A case of irAE myositis with positive anti-striational antibodies after anti-PD-L1 antibody administration: a case report.

Immune checkpoint inhibitors (ICIs) are widely used in clinical practice, necessitating appropriate management of immune-related adverse events (irAEs). Although severe neurologic irAEs are less common, they often lead to poor outcomes, requiring early detection and prompt intervention. An 88-year-old woman with invasive urothelial carcinoma received 6 cycles of gemcitabine plus carboplatin followed by avelumab, an anti-PD-L1 antibody, as maintenance therapy.
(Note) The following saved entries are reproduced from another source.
(** ** The endpoint *)

(** C1, as the code has it: a batch above the limit is refused; a batch
    within the limit can always be run to its end, and when the endpoint
    returns, [gather] held one outcome per submitted file, the i-th being
    that of the i-th file, of which the endpoint returns the successful
    ones only, in that order: the length of the list it returns is the
    number of submitted files minus the number of jobs that raised. *)
Theorem batch_returns_successes (split_documents : list Document -> list Document)
    (fs0 : gmap string (list Byte.byte)) (files : list UploadFile) :
  (length files <= 100)%nat ->
  (exists tr l, batch_upload_resumes split_documents fs0 files tr = Some (inr l)) /\
  (forall tr r, batch_upload_resumes split_documents fs0 files tr = Some r ->
     exists s results,
       exec split_documents tr (init CONCURRENCY_LIMIT fs0 files) = Some s /\
       gather s = Some results /\
       length results = length files /\
       (forall i f, files !! i = Some f ->
          exists t o, tasks s !! i = Some t /\ t_file t = f /\
                      t_pc t = Done o /\ results !! i = Some o) /\
       r = inr (successes results) /\
       (length (successes results) + length (failures results) = length files)%nat).
Proof.
  intros Hlen. unfold batch_upload_resumes, batch_start.
  rewrite (proj2 (Nat.ltb_ge _ _) Hlen).
  assert (Hc : 1 <= CONCURRENCY_LIMIT) by (unfold CONCURRENCY_LIMIT; lia).
  split.
  - destruct (can_finish split_documents CONCURRENCY_LIMIT fs0 files
                (init CONCURRENCY_LIMIT fs0 files) Hc (reach_init _ _ _ _))
      as (tr & s & results & Hex & Hg).
    exists tr, (successes results). rewrite Hex, batch_finish_successes, Hg.
    reflexivity.
  - intros tr r.
    destruct (exec split_documents tr (init CONCURRENCY_LIMIT fs0 files))
      as [s|] eqn:Hex; [|discriminate].
    rewrite batch_finish_successes.
    destruct (gather s) as [results|] eqn:Hg; [|discriminate].
    cbn. intros Hr. injection Hr as <-.
    assert (Hs : reachable split_documents CONCURRENCY_LIMIT fs0 files s).
    { eapply exec_reachable; [apply reach_init|exact Hex]. }
    destruct (gathered_outcomes split_documents CONCURRENCY_LIMIT fs0 files s results)
      as [Hl Hout]; [lia|exact Hs|exact Hg|].
    exists s, results. split; [reflexivity|]. split; [exact Hg|].
    split; [exact Hl|]. split; [exact Hout|]. split; [reflexivity|].
    rewrite <- Hl. apply successes_failures_length.
Qed.

(** ** The claims on sample batches *)

Lemma sample_reachable (c : Z) (files : list UploadFile) (tr : list event) (s : system) :
  exec no_split tr (init c ∅ files) = Some s -> reachable no_split c ∅ files s.
Proof. intros H. eapply exec_reachable; [apply reach_init|exact H]. Qed.

(** The batch of three files returns one record: the failed jobs are not
    in the list. *)
Lemma batch_drops_failed_jobs :
  let s := run_from CONCURRENCY_LIMIT mixed_files mixed_trace in
  batch_start ∅ mixed_files = inr (init CONCURRENCY_LIMIT ∅ mixed_files) /\
  exec no_split mixed_trace (init CONCURRENCY_LIMIT ∅ mixed_files) = Some s /\
  batch_finish s = Some [MOCK_RESUME] /\
  batch_upload_resumes no_split ∅ mixed_files mixed_trace = Some (inr [MOCK_RESUME]) /\
  length [MOCK_RESUME] <> length mixed_files.
Proof.
  cbv zeta. split; [reflexivity|]. split; [by vm_compute|].
  split; [by vm_compute|]. split; [by vm_compute|]. cbn. lia.
Qed.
One week later, she developed progressive limb weakness and was diagnosed with irAE myositis based on elevated CK levels and imaging findings. Early treatment with methylprednisolone pulse therapy, followed by prednisolone (1 mg/kg BW), led to rapid improvement, and no relapse occurred after PSL completion at four months. irAE myositis has clinical, pathological and immunological features that differ from known inflammatory muscle diseases. In this case, the time to onset and the presence of anti-striational antibodies were consistent with previous reports focusing on anti-PD-1 antibodies, whereas ocular symptoms, myocarditis, and myasthenia gravis, which are considered characteristic of irAE myositis, were not observed. Given the expected increase in high-grade neurological irAEs, accumulating case reports is essential to better understand the differences in clinical presentation and prognosis, which may vary depending on drug-specific effects and autoantibody profiles. Furthermore, this case suggests that some patients with irAE myositis may successfully taper or discontinue prednisolone earlier than traditionally expected.